Of course the wealthy paid for the government bonds they own, so they have a strong argument that they should get the interest. Similarly, retirees paid for their Social Security benefits. In addition, the government will save almost no money by taking away the Social Security benefits of the Warren Buffetts and the Bill Gates of the world. They are too few of them and they don’t get large checks. To have any substantial savings it would be necessary to cut benefits for retirees with incomes of around $40,000 a year.

While the government does pay out far more for Medicare than workers paid in taxes, the distributional issue here is with doctors, drug companies and other providers. We pay more than twice as much per person for our health care than people in other wealthy countries even though we have nothing obvious to show for this in terms of outcome. The reason is that we pay our providers far more for the same services. If we want to crack down on inequities here we would make bring pay for doctors and other providers in line with payments in other wealthy countries. It is bizarre to imply that we have done seniors some great favor because we make our doctors rich treating them.

Finally, it is important to note that the large deficits of recent years are entirely the result of the economic slump that followed the collapse of the housing bubble. This is easy to see by comparing the deficit projections from the Congressional Budget Office from January 2008, before the impact of the housing crash was recognized, with actual deficits.

deficits-per-GDP-10-2012

Source: Congressional Budget Office.

There were no major new programs created in 2008 or 2009 nor were there permanent cuts in taxes put in place. The explosion of the deficit was either directly the result of the economy’s collapse (e.g. lower taxes and higher transfers like unemployment benefits) or temporary measures intended to counteract the downturn, like the payroll tax cut. Implying that large deficits have been a chronic problem is just wrong.

Politicians, especially those who want to cut programs like Social Security and Medicare, are fond of telling people that our children and grandchildren will pay the national debt. That one may sell well with focus groups, but it is complete nonsense. Unfortunately, Eduardo Porter repeats this line in his column today.

A moment’s reflection shows why the debt is not a measure of inter-generational equity. At some point everyone alive today will be dead. At that point, the bonds that comprise the debt will be held entirely by our children or grandchildren. The debt will be an asset for the members of future generations that hold these bonds. This can raise distributional issues within a generation. For example, if Bill Gates’ grandchildren own the entire U.S. debt there will be important within generation distributional consequences, however this says nothing about inter-generational distribution.

There is the issue of foreign ownership of the debt, but this is an issue of the trade deficit, not the budget deficit. If the country continues to run large trade deficits, then foreigners will continue to accumulate large amounts of U.S. assets, including government debt, even if we had balanced budgets. The key issue with the trade deficit is the over-valued dollar. In this respect, both candidates have effectively committed the country to large trade deficits by indicating that they will try to maintain the over-valuation of the dollar (a.k.a. “the strong dollar”).
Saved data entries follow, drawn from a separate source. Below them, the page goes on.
(* ===== verification/SearchFind.v ===== *)
(** A search with an index.  The walk over mirrors of a source tree emits each file of the tree whose
    anchor is in all mirrors, and each of them once.  The trees below the trigrams of the string are
    such mirrors, the candidates are a part of the files that has all files with these trigrams, and
    the matches are those of a scan of all files. *)

From S2P Require Import Utf8 Path Objects Store Node NodeFacts Refine Trailers TreePaths Apply SearchIndex Search SearchTrees SearchSpec SearchBuild SearchRun Prelude Ops.

Open Scope nat_scope.

Section Walk.
Context `{ObjectHash} `{ObjectBytes}.

Abbreviation file := (list string * string)%type.
Abbreviation source_names cs := ((fun c : source_child => c.1.2) <$> cs).

(** The text of a path below a directory. *)
Definition render (prefix : string) (f : file) : string := foldl join_path prefix f.1.

(** A file below a directory of a name. *)
Definition down (s : string) (f : file) : file := (s :: f.1, f.2).

Lemma files_Dir cs : files (Dir cs) = cs ≫= fun c => down c.1.2 <$> files c.2.
Proof. done. Qed.

Lemma render_down prefix s f : render prefix (down s f) = render (join_path prefix s) f.
Proof. done. Qed.

Lemma render_downs prefix s (l : list file) :
  render prefix <$> (down s <$> l) = render (join_path prefix s) <$> l.
Proof. by rewrite <- list_fmap_compose. Qed.

Lemma bind_concat {A B} (f : A -> list B) l : l ≫= f = concat (f <$> l).
Proof. induction l as [|x l IH]; [done|]. rewrite bind_cons, IH. done. Qed.

(** Files under different names are different. *)
Lemma nodup_concat_names {A} (name : A -> string) (P : A -> list file -> Prop) l fss :
  (forall x fs, P x fs -> NoDup fs /\ forall f, f ∈ fs -> exists p, f.1 = name x :: p) ->
  NoDup (name <$> l) -> Forall2 P l fss -> NoDup (concat fss).
Proof.
  intros HP Hn Hl. induction Hl as [|x fs l fss Hx Hl IH]; [constructor|]. cbn [concat].
  rewrite fmap_cons in Hn. apply NoDup_cons in Hn as [Hx' Hn]. destruct (HP x fs Hx) as [Hnd Hh].
  apply NoDup_app. split; [done|]. split; [|by apply IH]. intros f Hf Hf'. destruct (Hh f Hf) as [p E].
  apply Hx'. clear -HP Hl Hf' E. induction Hl as [|y gs l fss Hy _ IH]; [by apply not_elem_of_nil in Hf'|].
  cbn [concat] in Hf'. rewrite fmap_cons. apply elem_of_app in Hf' as [Hf'|Hf']; [|right; by apply IH].
  destruct (HP y gs Hy) as [_ Hh]. destruct (Hh f Hf') as [p' E']. rewrite E in E'. injection E' as -> _. left.
Qed.

Lemma files_nodup n : wf_source n = true -> NoDup (files n).
Proof.
  induction n as [d|id|cs IH] using source_ind'; intros Hw; [apply NoDup_singleton|constructor|].
  pose proof Hw as [Hn _]%wf_source_Dir. rewrite files_Dir, bind_concat.
  apply (nodup_concat_names (fun c => c.1.2) (fun (c : source_child) fs => c ∈ cs /\ fs = down c.1.2 <$> files c.2) cs
    ((fun c => down c.1.2 <$> files c.2) <$> cs)).
  - intros c fs [Hc ->]. rewrite Forall_forall in IH. destruct (wf_source_child _ _ Hw Hc) as (_ & _ & _ & Hwc).
    split; [|intros f (g & -> & _)%list_elem_of_fmap; by exists g.1].
    apply NoDup_fmap_2; [|by apply IH]. by intros [p d] [p' d'] [= -> ->].
  - done.
  - apply Forall2_fmap_r, Forall_Forall2_diag, Forall_forall. done.
Qed.

(** A loop over entries each of which appends a list. *)
Lemma walk_entries_lists {A X} prefix (h : X -> A) (f : A -> list string -> res (list string))
    (P : X -> list file -> Prop) l :
  (forall x, x ∈ l -> exists fs, P x fs /\ forall out, f (h x) out = Ok (out ++ (render prefix <$> fs))) ->
  exists fss, Forall2 P l fss /\
    forall out, walk_entries f (h <$> l) out = Ok (out ++ (render prefix <$> concat fss)).
Proof.
  induction l as [|x l IH]; intros Hf.
  { exists []. split; [constructor|]. intros out. cbn. by rewrite app_nil_r. }
  destruct (Hf x) as (fs & Hp & Ef); [left|]. destruct IH as (fss & Hps & Efs); [intros y Hy; apply Hf; by right|].
  exists (fs :: fss). split; [by constructor|]. intros out. rewrite fmap_cons. cbn [walk_entries concat].
  rewrite Ef. cbn. rewrite Efs, fmap_app, app_assoc. done.
Qed.

(** * All files of a directory *)

Lemma find_source_entry s cs : find_entry s (source_entry <$> cs) = source_entry <$> source_find s cs.
Proof.
  unfold source_find. induction cs as [|c cs IH]; [done|]. rewrite fmap_cons. cbn.
  destruct (decide (c.1.2 = s)); [by rewrite bool_decide_true|by rewrite bool_decide_false].
Qed.

Lemma collect_paths_spec k o n prefix out :
  wf_source n = true -> is_dir n = true -> loaded o n = true -> depth n <= k ->
  collect_paths k o (source_oid n) prefix out = Ok (out ++ (render prefix <$> files n)).
Proof.
  revert n prefix out. induction k as [|k IH]; intros n prefix out Hw Hd Hl Hk.
  { destruct n; cbn in Hd, Hk; [done..|lia]. }
  destruct n as [| |cs]; [done..|]. pose proof Hl as [Hf _]%loaded_Dir. cbn [collect_paths]. rewrite Hf.
  match goal with |- walk_entries ?f _ _ = _ =>
    destruct (walk_entries_lists prefix source_entry f
      (fun (c : source_child) fs => fs = down c.1.2 <$> files c.2) cs) as (fss & Hfs & E)
  end; [|rewrite E; f_equal; f_equal; f_equal].
  - intros c Hc. exists (down c.1.2 <$> files c.2). split; [reflexivity|]. intros out'.
    destruct (wf_source_child _ _ Hw Hc) as (Hname & Et & Ec & Hwc). rewrite render_downs.
    pose proof (depth_child cs c Hc). pose proof (loaded_child _ _ _ Hl Hc) as Hlc.
    destruct c as [[m nm] n]. cbn [source_entry mode entry_oid filename fst snd] in *.
    rewrite (wf_name_utf8 nm Hname), Et, Ec. cbv zeta.
    destruct n as [data|id|cs']; cbn [is_dir is_submodule].
    + done.
    + cbn. by rewrite app_nil_r.
    + apply IH; [done|done|done|lia].
  - rewrite files_Dir, bind_concat. f_equal. clear -Hfs. induction Hfs as [|c fs cs fss -> _ IH]; [done|].
    by rewrite fmap_cons, IH.
Qed.

Lemma emit_leaf_spec h o cs s c prefix out :
  wf_source (Dir cs) = true -> loaded o (Dir cs) = true -> depth (Dir cs) <= h -> source_find s cs = Some c ->
  emit_leaf h o (source_entry <$> cs) s (join_path prefix s) out =
    Ok (out ++ (render prefix <$> (down s <$> files c.2))).
Proof.
  intros Hw Hl Hh Hs. unfold emit_leaf. rewrite find_source_entry, Hs, render_downs. cbn [fmap option_fmap option_map].
  apply source_find_Some in Hs as [Hc <-]. destruct (wf_source_child _ _ Hw Hc) as (_ & Et & Ec & Hwc).
  pose proof (depth_child cs c Hc). pose proof (loaded_child _ _ _ Hl Hc) as Hlc.
  destruct c as [[m nm] n]. cbn [source_entry mode entry_oid fst snd] in *. rewrite Et, Ec.
  destruct n as [data|id|cs']; cbn [is_dir is_submodule].
  - done.
  - cbn. by rewrite app_nil_r.
  - apply collect_paths_spec; [done|done|done|lia].
Qed.

(** * Mirrors *)

(** A tree of anchors of a source tree. *)
Definition mirrors (n : source) (m : node) : Prop :=
  marks m /\ is_node m = true /\
  forall q, has m q = true -> exists f, (f ∈ files n) /\ q = anchor n f.1.

(** A file whose anchor is in all mirrors. *)
Definition found (n : source) (ms : list node) (f : file) : Prop :=
  (f ∈ files n) /\ forall m, m ∈ ms -> has m (anchor n f.1) = true.

Lemma anchor_child cs s c p :
  source_find s cs = Some c ->
  anchor (Dir cs) (s :: p) = s :: (if is_dir c.2 && small c.2 then [] else anchor c.2 p).
Proof. intros Hs. cbn [anchor]. by rewrite Hs. Qed.

Lemma elem_of_files_find cs f :
  NoDup (source_names cs) ->
  f ∈ files (Dir cs) <-> exists s c g, source_find s cs = Some c /\ (g ∈ files c.2) /\ f = down s g.
Proof.
  intros Hn. rewrite elem_of_files_Dir. split.
  - intros (c & g & Hc & Hg & ->). exists c.1.2, c, g. split; [by apply source_find_elem|done].
  - intros (s & c & g & [Hc <-]%source_find_Some & Hg & ->). by exists c, g.
Qed.

Lemma anchor_nil n f : f ∈ files n -> anchor n f.1 = [] <-> is_dir n = false.
Proof.
  intros Hf. destruct n as [d|id|cs].
  - by apply list_elem_of_singleton in Hf as ->.
  - by apply not_elem_of_nil in Hf.
  - apply elem_of_files_Dir in Hf as (c & g & _ & _ & ->). split; done.
Qed.

(** The source child that a child of a mirror follows. *)
Lemma mirror_child cs mc s m :
  wf_source (Dir cs) = true -> mirrors (Dir cs) (Node mc) -> nfind s mc = Some m ->
  exists c, source_find s cs = Some c /\
    is_node (child_node m) = is_dir c.2 && negb (small c.2) /\
    (is_node (child_node m) = true -> mirrors c.2 (child_node m)).
Proof.
  intros Hw (Hm & _ & Ha) Hf. pose proof Hw as [Hn _]%wf_source_Dir.
  assert (marks (child_node m)) as Hmm by (by eapply marks_find).
  assert (forall q, has (child_node m) q = true -> exists c g, source_find s cs = Some c /\
    (g ∈ files c.2) /\ q = if is_dir c.2 && small c.2 then [] else anchor c.2 g.1) as Hq.
  { intros q Hq. destruct (Ha (s :: q)) as (f & Hin & E); [apply has_cons; by exists m|].
    apply elem_of_files_find in Hin as (s' & c & g & Hs & Hg & ->); [|done].
    unfold down in E. cbn [fst] in E. rewrite (anchor_child _ _ _ _ Hs) in E. injection E as -> ->.
    by exists c, g. }
  destruct (has_some (child_node m)) as [q0 Hq0]; [done|apply nfind_Some in Hf as [? _]; by eapply wf_child_not_empty; [apply Hm|]|].
  destruct (Hq q0 Hq0) as (c & g & Hs & Hg & E0). exists c. split; [done|].
  assert (is_node (child_node m) = is_dir c.2 && negb (small c.2)) as Ek.
  { destruct (child_node m) as [id|cs'] eqn:Ec; cbn [is_node].
    - destruct q0; [|done]. destruct (is_dir c.2) eqn:Ed, (small c.2); try done. cbn in E0.
      symmetry in E0. apply anchor_nil in E0; [|done]. by rewrite Ed in E0.
    - destruct q0 as [|a q0]; [done|]. destruct (is_dir c.2) eqn:Ed, (small c.2); try done; cbn in E0;
        (rewrite (proj2 (anchor_nil c.2 g Hg) Ed) in E0; done). }
  split; [done|]. intros Hk. split; [done|]. split; [done|]. intros q (c' & g' & Hs' & Hg' & ->)%Hq.
  rewrite Hs in Hs'. injection Hs' as <-. exists g'. split; [done|]. rewrite Ek in Hk.
  by destruct (is_dir c.2), (small c.2).
Qed.

Lemma found_head cs ms f : found (Dir cs) ms f -> exists s p, f.1 = s :: p.
Proof. intros [(c & g & _ & _ & ->)%elem_of_files_Dir _]. by exists c.1.2, g.1. Qed.

(** Where the mirrors have a leaf, all files below are found. *)
Lemma found_leaf cs ms s c f :
  wf_source (Dir cs) = true -> source_find s cs = Some c -> is_dir c.2 && negb (small c.2) = false ->
  (forall m, m ∈ ms -> has m [s] = true) ->
  f ∈ down s <$> files c.2 <-> found (Dir cs) ms f /\ exists p, f.1 = s :: p.
Proof.
  intros Hw Hs Hk Hl. pose proof Hw as [Hn _]%wf_source_Dir. split.
  - intros (g & -> & Hg)%list_elem_of_fmap. split; [|by exists g.1].
    split; [apply elem_of_files_find; [done|]; by exists s, c, g|]. intros m Hm.
    unfold down. cbn [fst]. rewrite (anchor_child _ _ _ _ Hs).
    destruct (is_dir c.2 && small c.2) eqn:E; [by apply Hl|].
    rewrite (proj2 (anchor_nil c.2 g Hg)); [by apply Hl|]. by destruct (is_dir c.2), (small c.2).
  - intros [[Hf _] [p E]]. apply elem_of_files_find in Hf as (s' & c' & g & Hs' & Hg & ->); [|done].
    cbn in E. injection E as -> _. rewrite Hs in Hs'. injection Hs' as <-. by apply list_elem_of_fmap_2.
Qed.

(** Where they have directories, the files that are found below. *)
Lemma found_tree cs ms ms' s c f :
  wf_source (Dir cs) = true -> source_find s cs = Some c -> is_dir c.2 && negb (small c.2) = true ->
  Forall2 (fun m m' => forall q, has m (s :: q) = has m' q) ms ms' ->
  (exists g, f = down s g /\ found c.2 ms' g) <-> found (Dir cs) ms f /\ exists p, f.1 = s :: p.
Proof.
  intros Hw Hs Hk Hl. pose proof Hw as [Hn _]%wf_source_Dir.
  assert (is_dir c.2 && small c.2 = false) as Hk' by (by destruct (is_dir c.2), (small c.2)).
  assert (forall g : file, (forall m', m' ∈ ms' -> has m' (anchor c.2 g.1) = true) <->
    (forall m, m ∈ ms -> has m (anchor (Dir cs) (s :: g.1)) = true)) as Hiff.
  { intros g. rewrite (anchor_child _ _ _ _ Hs), Hk', <- !Forall_forall. clear -Hl.
    induction Hl as [|m m' ms ms' Hm _ IH]; [by rewrite !Forall_nil|]. by rewrite !Forall_cons, Hm, IH. }
  split.
  - intros (g & -> & Hg & Ha). split; [|by exists g.1]. split; [apply elem_of_files_find; [done|]; by exists s, c, g|].
    by apply Hiff.
  - intros [[Hf Ha] [p E]]. apply elem_of_files_find in Hf as (s' & c' & g & Hs' & Hg & ->); [|done].
    cbn in E. injection E as -> _. rewrite Hs in Hs'. injection Hs' as <-. exists g. split; [done|].
    split; [done|]. by apply Hiff.
Qed.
As a generational matter, we pass a whole economy, society and environment to our children. Unless we have given them a really bad education, they would be crazy to opt for a government with a lower national debt in exchange for a weaker economy, a worse infrastructure or more damaged environment. As a practical matter, the sharp upturn in productivity growth in 1995 has virtually assured our children and grandchildren that they will enjoy far higher living standards than anything we could have done by way of lower deficits (and thereby boosting investment) had productivity growth remained at its much slower pre-1995 rate. (The fact that longstanding deficit hawks like Peter Peterson never acknowledge the impact of this uptick on productivity growth suggests that their agenda has little to do with the living standards of future generations.)

The column also contrasts the money paid out in Social Security and Medicare benefits to the money paid out for programs helping the young. While some may like to pit the old against the young, it is also possible to contrast payments to the wealthy to the young. We pay out hundreds of billions of dollars of interest on government debt each year, much of which goes to some of the wealthiest people in the country. These wealthy people surely don’t need the money.

Of course the wealthy paid for the government bonds they own, so they have a strong argument that they should get the interest. Similarly, retirees paid for their Social Security benefits. In addition, the government will save almost no money by taking away the Social Security benefits of the Warren Buffetts and the Bill Gates of the world. They are too few of them and they don’t get large checks. To have any substantial savings it would be necessary to cut benefits for retirees with incomes of around $40,000 a year.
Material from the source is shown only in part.